Dataset entries
(* ===== verification/Http.v ===== *)
(** * Bodies, headers and failures of responses ([rv-http])

    What [body.rs], [headers.rs] and [transient.rs] do with a response of the HTTP
    client: reading a body under a limit, the delay a server asks for, and which failures
    a retry can fix.  The errors of the client library are seen through what the code asks
    of them. *)

From Stdlib Require Import Ascii String Lia NArith.
From stdpp Require Import base list strings.
From S2P Require Import Prelude Str Retry.

#[local] Set Warnings "-clear-no-such-hyp".

(** ** [transient.rs] *)

Definition TOO_MANY_REQUESTS : N := 429.
Definition status_is_transient (status : N) : bool := bool_decide (status ∈ [TOO_MANY_REQUESTS; 502%N; 503%N; 504%N]).
Definition is_success (status : N) : bool := ((200 <=? status) && (status <? 300))%N.

(** [io::ErrorKind], as far as the code tells its values apart. *)
Inductive ErrorKind :=
  | ConnectionRefused | NetworkUnreachable | HostUnreachable | NetworkDown | NotConnected
  | ConnectionReset | ConnectionAborted | UnexpectedEof | OtherKind.

#[export] Instance error_kind_eq_dec : EqDecision ErrorKind.
Proof. solve_decision. Defined.

(** [rustls::AlertDescription] and [rustls::Error], likewise. *)
Inductive Alert :=
  | BadCertificate | UnsupportedCertificate | CertificateRevoked | CertificateExpired | CertificateUnknown | UnknownCA
  | CertificateRequired | ProtocolVersion | InsufficientSecurity | OtherAlert.

Inductive TlsError :=
  | InvalidCertificate | NoCertificatesPresented | InvalidCertRevocationList | PeerIncompatible
  | AlertReceived (alert : Alert) | OtherTls.

Definition tls_failure_is_permanent (e : TlsError) : bool :=
  match e with
  | InvalidCertificate | NoCertificatesPresented | InvalidCertRevocationList | PeerIncompatible => true
  | AlertReceived OtherAlert => false
  | AlertReceived _ => true
  | OtherTls => false
  end.

(** An error behind an error: its text, and its kind when it is an [io::Error]. *)
Record Cause := { cause_text : str; cause_io : option ErrorKind }.

(** What the code asks of a [reqwest::Error]: [causes] starts with the error itself. *)
Class ReqwestError (H : Type) := {
  is_timeout : H -> bool;
  is_connect : H -> bool;
  is_request : H -> bool;
  is_body : H -> bool;
  is_decode : H -> bool;
  is_dns : H -> bool;
  causes : H -> list Cause;
  tls_cause : H -> option TlsError;
}.

Section Transport.
Context {H : Type} `{ReqwestError H}.

Definition has_io (err : H) (pred : ErrorKind -> bool) : bool := existsb pred (omap cause_io (causes err)).

Definition transport_is_lookup_failure (err : H) : bool := is_dns err && has_io err (fun _ => true).

Definition transport_is_unreachable (err : H) : bool :=
  if transport_is_lookup_failure err then true
  else if negb (is_connect err) then false
  else has_io err (fun kind => bool_decide (kind ∈ [ConnectionRefused; NetworkUnreachable; HostUnreachable; NetworkDown; NotConnected])).

Definition transport_is_transient (err : H) : bool :=
  (is_timeout err || is_connect err || is_request err || is_body err || is_decode err)
  && negb (is_some_and tls_failure_is_permanent (tls_cause err)).

Inductive TunnelRefusal := AuthRequired | Refused.

Definition tunnel_refusal (err : H) : option TunnelRefusal :=
  head (omap (fun cause =>
    if decide (cause_text cause = $"tunnel error: proxy authorization required") then Some AuthRequired
    else if decide (cause_text cause = $"tunnel error: unsuccessful") then Some Refused
    else None) (causes err)).

Definition transport_is_retryable (err : H) : bool :=
  transport_is_transient err && negb (transport_is_unreachable err) && bool_decide (tunnel_refusal err = None).
End Transport.

(** ** [body.rs] *)

Inductive BodyError (H : Type) :=
  | TooLarge (limit : N) (declared : option N)
  | Transport (error : H).
Arguments TooLarge {H}.
Arguments Transport {H}.

(** A response: its status and [Retry-After] header, the length it declares, and the
    chunks of its body up to its end or to the failure of the connection. *)
Record Response (H : Type) := {
  status : N;
  retry_after_header : option str;
  content_length : option N;
  chunks : list (result H str);
}.
Arguments status {H}.
Arguments retry_after_header {H}.
Arguments content_length {H}.
Arguments chunks {H}.

Definition u64_max : N := 18446744073709551615.
Definition size (s : str) : N := N.of_nat (length s).

Section Body.
Context {H : Type}.

Fixpoint read_chunks (limit : N) (body : str) (l : list (result H str)) : result (BodyError H) str :=
  match l with
  | [] => Ok body
  | Err e :: _ => Err (Transport e)
  | Ok chunk :: l =>
    if (limit <? N.min (size body + size chunk) u64_max)%N then Err (TooLarge limit None)
    else read_chunks limit (body ++ chunk) l
  end.

Definition read_limited (r : Response H) (limit : N) : result (BodyError H) str :=
  if is_some_and (fun length => (limit <? length)%N) (content_length r) then Err (TooLarge limit (content_length r))
  else read_chunks limit [] (chunks r).

(** A body that is read is whole and within the limit. *)
Lemma read_chunks_ok limit body l text :
  (limit < u64_max)%N -> (size body <= limit)%N -> read_chunks limit body l = Ok text ->
  exists parts, l = map Ok parts /\ text = body ++ concat parts /\ (size text <= limit)%N.
Proof.
  intros Hl. revert body. induction l as [|[chunk|e] l IH]; intros body Hb; cbn; [|destruct (_ <? _)%N eqn:E; [done|]|done].
  - intros [= <-]. exists []. cbn. rewrite app_nil_r. done.
  - apply N.ltb_ge in E. intros Hr. apply IH in Hr as (parts & -> & -> & Hs).
    + exists (chunk :: parts). cbn. rewrite app_assoc. done.
    + unfold size in *. rewrite length_app. lia.
Qed.
End Body.

(** ** [headers.rs] *)

(** [retry_after], at the instant [now] and with what the date parser reads, both in
    nanoseconds; a header that is not text has no value here. *)
Definition retry_after (parse_http_date : str -> option N) (now : N) (header : option str) : option N :=
  text ← trim <$> header;
  match parse_u64 text with
  | Some seconds => Some (secs seconds)
  | None => (fun target => (target - now)%N) <$> parse_http_date text
  end.
(* ===== verification/OsvFacts.v ===== *)
(** * What a scan reports

    The scan returns whatever the service answers, within its pages; and every record the
    service names for a package is in the report, or is listed as one that could not be
    fetched. *)

From Stdlib Require Import Ascii String Lia NArith QArith.
From stdpp Require Import base list strings relations.
From S2P Require Import Prelude Iter IndexMap Str Version Retry Http Purl Osv.

#[local] Set Warnings "-clear-no-such-hyp".

(** ** Paths of a loop *)

Section Paths.
Context {S R : Type} (step : S -> S + R).

Definition next (s s' : S) : Prop := step s = inl s'.

(** A loop that returns came to a state whose body leaves, and every state on the way
    leads to it. *)
Lemma loop_path fuel s r : run_loop step fuel s = Some r ->
  exists last, rtc next s last /\ step last = inr r /\ forall s', rtc next s s' -> rtc next s' last.
Proof.
  intros E.
  assert (exists last, rtc next s last /\ step last = inr r) as (last & Hl & El).
  { apply (run_partial step (fun s' => rtc next s s') (fun r => exists last, rtc next s last /\ step last = inr r) fuel s r); [|done|done].
    intros s' Hs. destruct (step s') as [s''|r'] eqn:E'; [by eapply rtc_r|eauto]. }
  exists last. split_and!; [done|done|]. intros s' Hs. clear E. induction Hs as [s|s s1 s' H1 Hs IH]; [done|]. apply IH.
  inversion Hl as [|? s1' ? H2 Hl']; subst; unfold next in *; [congruence|]. rewrite H1 in H2. by injection H2 as <-.
Qed.
End Paths.
(* ===== verification/LockOrigin.v ===== *)
(** * How the lock spells a repository origin ([rv-lock/src/lock_origin.rs])

    Project-relative origins and their check, the key of a declared repository, the
    declaration an origin names, and the lines of repository ids.  A path is the list of
    its components below the root of the file system; what the [url] crate and the file
    system say of a [file:] URL is a class.  The rules for Windows shares are not
    modelled. *)

From Stdlib Require Import Ascii String Lia.
From stdpp Require Import base list strings gmap sorting.
From S2P Require Import Prelude Iter Str Component Coordinates LockText LockRows LockLines LockInputs Url Repository.

#[local] Set Warnings "-clear-no-such-hyp".

(** [std::path::Component] of an absolute path, after its root. *)
Inductive PathPart := Normal (name : str) | CurDir | ParentDir | OtherPart.
Abbreviation PathBuf := (list PathPart).

#[export] Instance path_part_eq_dec : EqDecision PathPart.
Proof. solve_decision. Defined.

(** [Url::to_file_path], [dunce::canonicalize], and [OsStr::to_str] of a name. *)
Class FileUrls `{UrlCrate} := {
  to_file_path : Url -> option PathBuf;
  canonicalize_path : PathBuf -> option PathBuf;
}.

Definition PROJECT_RELATIVE_ORIGIN_PREFIX : str := $"./".

(** The causes of [LockError::Invalid] of an origin or of a line of ids. *)
Inductive OriginFault :=
  | BadRelativeOrigin
  | MalformedId (line : str)
  | DuplicateId (origin id : str)
  | UnrecordableId (origin id : str).

(** [is_project_relative_origin]. *)
Definition is_project_relative_origin (value : str) : bool :=
  starts_with_char (one_of ["."]%char) (trim_start value).

(** [is_portable_segment]. *)
Definition is_portable_segment (segment : str) : bool :=
  negb (is_empty segment) && negb (bool_decide (segment = $".")) && negb (bool_decide (segment = $".."))
  && negb (existsb (fun c => bool_decide (c ∈ map code ["/"; "\"; ":"; "%"]%char) || is_control c) (chars segment)).

Definition slash : ascii := "/"%char.

(** [validate_project_relative_origin]. *)
Definition validate_project_relative_origin (value : str) : result OriginFault unit :=
  rest ← ok_or (strip_prefix PROJECT_RELATIVE_ORIGIN_PREFIX value) BadRelativeOrigin;
  if is_empty rest then Ok tt
  else
    inner ← ok_or (strip_suffix [slash] rest) BadRelativeOrigin;
    if forallb is_portable_segment (split slash inner) then Ok tt else Err BadRelativeOrigin.

(** [OriginIdentity] and [OriginSelection]. *)
Inductive OriginIdentity := Directory (path : PathBuf) | UrlText (url : str).
Inductive OriginSelection (T : Type) := Declared (declaration : T) | Undeclared | Ambiguous.
Arguments Declared {T} declaration.
Arguments Undeclared {T}.
Arguments Ambiguous {T}.

#[export] Instance origin_identity_eq_dec : EqDecision OriginIdentity.
Proof. solve_decision. Defined.

(** [LockOrigins]: the spellings of the project directory. *)
Record LockOrigins := { roots : list PathBuf }.

(** [Path::strip_prefix]. *)
Fixpoint strip_path (root path : PathBuf) : option PathBuf :=
  match root, path with
  | [], path => Some path
  | a :: root, b :: path => if bool_decide (a = b) then strip_path root path else None
  | _, _ => None
  end.

(** The loop over the components in [project_relative]. *)
Fixpoint token_of (token : str) (rest : PathBuf) : option str :=
  match rest with
  | [] => Some token
  | Normal name :: rest =>
    if is_portable_segment name then token_of (token ++ name ++ [slash]) rest else None
  | _ => None
  end.

(** The components above the deepest directory that exists, as [resolved_directory]
    walks up; [rest] has the names passed, the last first. *)
Fixpoint resolve_up (canonicalize : PathBuf -> option PathBuf) (reversed : PathBuf) (rest : PathBuf) : option PathBuf :=
  match canonicalize (reverse reversed) with
  | Some canonical => Some (canonical ++ rest)
  | None =>
    match reversed with
    | Normal name :: parent => resolve_up canonicalize parent (Normal name :: rest)
    | _ => None
    end
  end.

Section Origins.
Context `{FileUrls}.

(** [is_http_origin]. *)
Definition is_http_origin (url : str) : bool :=
  is_some_and (fun u => http_scheme (scheme u)) (parse_url (trim url)).

(** [recorded_key]. *)
Definition recorded_key (recorded : str) : str :=
  if is_project_relative_origin recorded then recorded else normalize_repo_url recorded.

(** [LockOrigins::project_relative]. *)
Definition project_relative (o : LockOrigins) (url : Url) : option str :=
  path ← to_file_path url;
  find_map (fun root =>
    rest ← strip_path root path;
    token ← token_of PROJECT_RELATIVE_ORIGIN_PREFIX rest;
    match validate_project_relative_origin token with Ok _ => Some token | Err _ => None end) (roots o).

(** [LockOrigins::declared]. *)
Definition declared (o : LockOrigins) (url : str) : option str :=
  parsed ← parse_url (trim url);
  if http_scheme (scheme parsed) then Some (normalize_repo_url url)
  else if bool_decide (scheme parsed = $"file")
  then Some (default (normalize_repo_url url) (project_relative o parsed))
  else None.

(** [LockOrigins::recorded]. *)
Definition recorded (o : LockOrigins) (value : str) : result OriginFault str :=
  if is_project_relative_origin value then _ ← validate_project_relative_origin value; Ok value
  else
    match parse_url (trim value) with
    | Some parsed =>
      if bool_decide (scheme parsed = $"file") then Ok (default value (project_relative o parsed)) else Ok value
    | None => Ok value
    end.

(** [LockOrigins::matches]. *)
Definition origin_matches (o : LockOrigins) (recorded url : str) : bool :=
  is_some_and (fun key => bool_decide (key = recorded_key recorded)) (declared o url).

(** [resolved_directory] and [origin_identity]. *)
Definition resolved_directory (path : PathBuf) : PathBuf :=
  default path (resolve_up canonicalize_path (reverse path) []).

Definition origin_identity (url : str) : OriginIdentity :=
  let directory :=
    parsed ← parse_url (trim url);
    if bool_decide (scheme parsed = $"file") && bool_decide (host parsed = None)
    then to_file_path parsed else None in
  match directory with
  | Some path => Directory (resolved_directory path)
  | None => UrlText (normalize_repo_url url)
  end.

(** The loop of [LockOrigins::alias]: the token, the first URL and the other one. *)
Fixpoint alias_loop (o : LockOrigins) (seen : list (str * (str * OriginIdentity))) (urls : list str)
    : option (str * str * str) :=
  match urls with
  | [] => None
  | url :: urls =>
    match declared o url with
    | None => alias_loop o seen urls
    | Some key =>
      if negb (is_project_relative_origin key) then alias_loop o seen urls
      else
        let identity := origin_identity url in
        match btree_get key seen with
        | None => alias_loop o (btree_insert str_cmp key (url, identity) seen) urls
        | Some (first, first_identity) =>
          if bool_decide (first_identity = identity) then alias_loop o seen urls
          else Some (key, first, url)
        end
    end
  end.
Definition alias (o : LockOrigins) (urls : list str) : option (str * str * str) := alias_loop o [] urls.

(** The loop of [LockOrigins::select]. *)
Fixpoint select_loop {T} (o : LockOrigins) (recorded : str) (first : option (OriginIdentity * T)) (declarations : list (str * T))
    : OriginSelection T :=
  match declarations with
  | [] => from_option (fun e => Declared e.2) Undeclared first
  | (url, declaration) :: declarations =>
    if negb (origin_matches o recorded url) then select_loop o recorded first declarations
    else
      match first with
      | None => select_loop o recorded (Some (origin_identity url, declaration)) declarations
      | Some (existing, _) =>
        if bool_decide (existing = origin_identity url) then select_loop o recorded first declarations else Ambiguous
      end
  end.
Definition select {T} (o : LockOrigins) (recorded : str) (declarations : list (str * T)) : OriginSelection T :=
  select_loop o recorded None declarations.
End Origins.

(** ** Lines of repository ids *)

Definition is_recordable_repo_id (id : str) : bool := is_terminal_safe id.

(** [BTreeSet::insert]: whether the element is new, and the set. *)
Fixpoint set_insert {K} (cmp : K -> K -> comparison) (k : K) (s : list K) : bool * list K :=
  match s with
  | [] => (true, [k])
  | k' :: s' =>
    match cmp k k' with
    | Lt => (true, k :: s)
    | Eq => (false, s)
    | Gt => let '(new, s'') := set_insert cmp k s' in (new, k' :: s'')
    end
  end.

(** [repo_id_lines] of [lock.rs]. *)
Definition repo_id_lines (ids : RepoIds) : list (str * str) := concat (map (fun e => map (pair e.1) e.2) ids).

(** The loop of [decode_repo_id_lines]. *)
Fixpoint decode_ids (map : RepoIds) (lines : list str) : result OriginFault RepoIds :=
  match lines with
  | [] => Ok map
  | line :: lines =>
    '(origin, id) ← ok_or (split_once tab line) (MalformedId line);
    if is_empty origin || negb (is_recordable_repo_id origin) || negb (is_recordable_repo_id id) then Err (MalformedId line)
    else
      let '(new, ids) := set_insert str_cmp id (default [] (btree_get origin map)) in
      if negb new then Err (DuplicateId origin id)
      else decode_ids (btree_insert str_cmp origin ids map) lines
  end.

(** [decode_repo_id_lines] and [encode_repo_id_lines]. *)
Definition decode_repo_id_lines (encoded : str) : result OriginFault RepoIds :=
  if is_empty encoded then Ok [] else decode_ids [] (split newline encoded).

Definition encode_repo_id_lines (map_ : RepoIds) : result OriginFault str :=
  lines ← try_map (fun e : str * str =>
    if is_empty e.1 || negb (is_recordable_repo_id e.1) || negb (is_recordable_repo_id e.2)
    then Err (UnrecordableId e.1 e.2) else Ok (e.1 ++ [tab] ++ e.2)) (repo_id_lines map_);
  Ok (join [newline] lines).

(** [check_repo_ids] of [lock.rs]. *)
Fixpoint check_relative (origins : list str) : result OriginFault unit :=
  match origins with
  | [] => Ok tt
  | origin :: origins =>
    _ ← (if is_project_relative_origin origin then validate_project_relative_origin origin else Ok tt);
    check_relative origins
  end.

Definition check_repo_ids (ids : RepoIds) : result OriginFault unit :=
  _ ← encode_repo_id_lines ids;
  check_relative (map fst ids).

(** [record_repo_ids]. *)
Fixpoint record_repo_ids `{FileUrls} (o : LockOrigins) (recorded_ids : RepoIds) (ids : RepoIds) : result OriginFault RepoIds :=
  match ids with
  | [] => Ok recorded_ids
  | (origin, names) :: ids =>
    origin ← recorded o origin;
    let all := foldl (fun s id => (set_insert str_cmp id s).2) (default [] (btree_get origin recorded_ids)) names in
    record_repo_ids o (btree_insert str_cmp origin all recorded_ids) ids
  end.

■ The problem
Please reproduce the lines from the line with "(** ** [body.rs] *)" to the line with "Definition read_limited (r", both ends included, exactly as they appear above.

■ Response
(** ** [body.rs] *)

Inductive BodyError (H : Type) :=
  | TooLarge (limit : N) (declared : option N)
  | Transport (error : H).
Arguments TooLarge {H}.
Arguments Transport {H}.

(** A response: its status and [Retry-After] header, the length it declares, and the
    chunks of its body up to its end or to the failure of the connection. *)
Record Response (H : Type) := {
  status : N;
  retry_after_header : option str;
  content_length : option N;
  chunks : list (result H str);
}.
Arguments status {H}.
Arguments retry_after_header {H}.
Arguments content_length {H}.
Arguments chunks {H}.

Definition u64_max : N := 18446744073709551615.
Definition size (s : str) : N := N.of_nat (length s).

Section Body.
Context {H : Type}.

Fixpoint read_chunks (limit : N) (body : str) (l : list (result H str)) : result (BodyError H) str :=
  match l with
  | [] => Ok body
  | Err e :: _ => Err (Transport e)
  | Ok chunk :: l =>
    if (limit <? N.min (size body + size chunk) u64_max)%N then Err (TooLarge limit None)
    else read_chunks limit (body ++ chunk) l
  end.

Definition read_limited (r : Response H) (limit : N) : result (BodyError H) str :=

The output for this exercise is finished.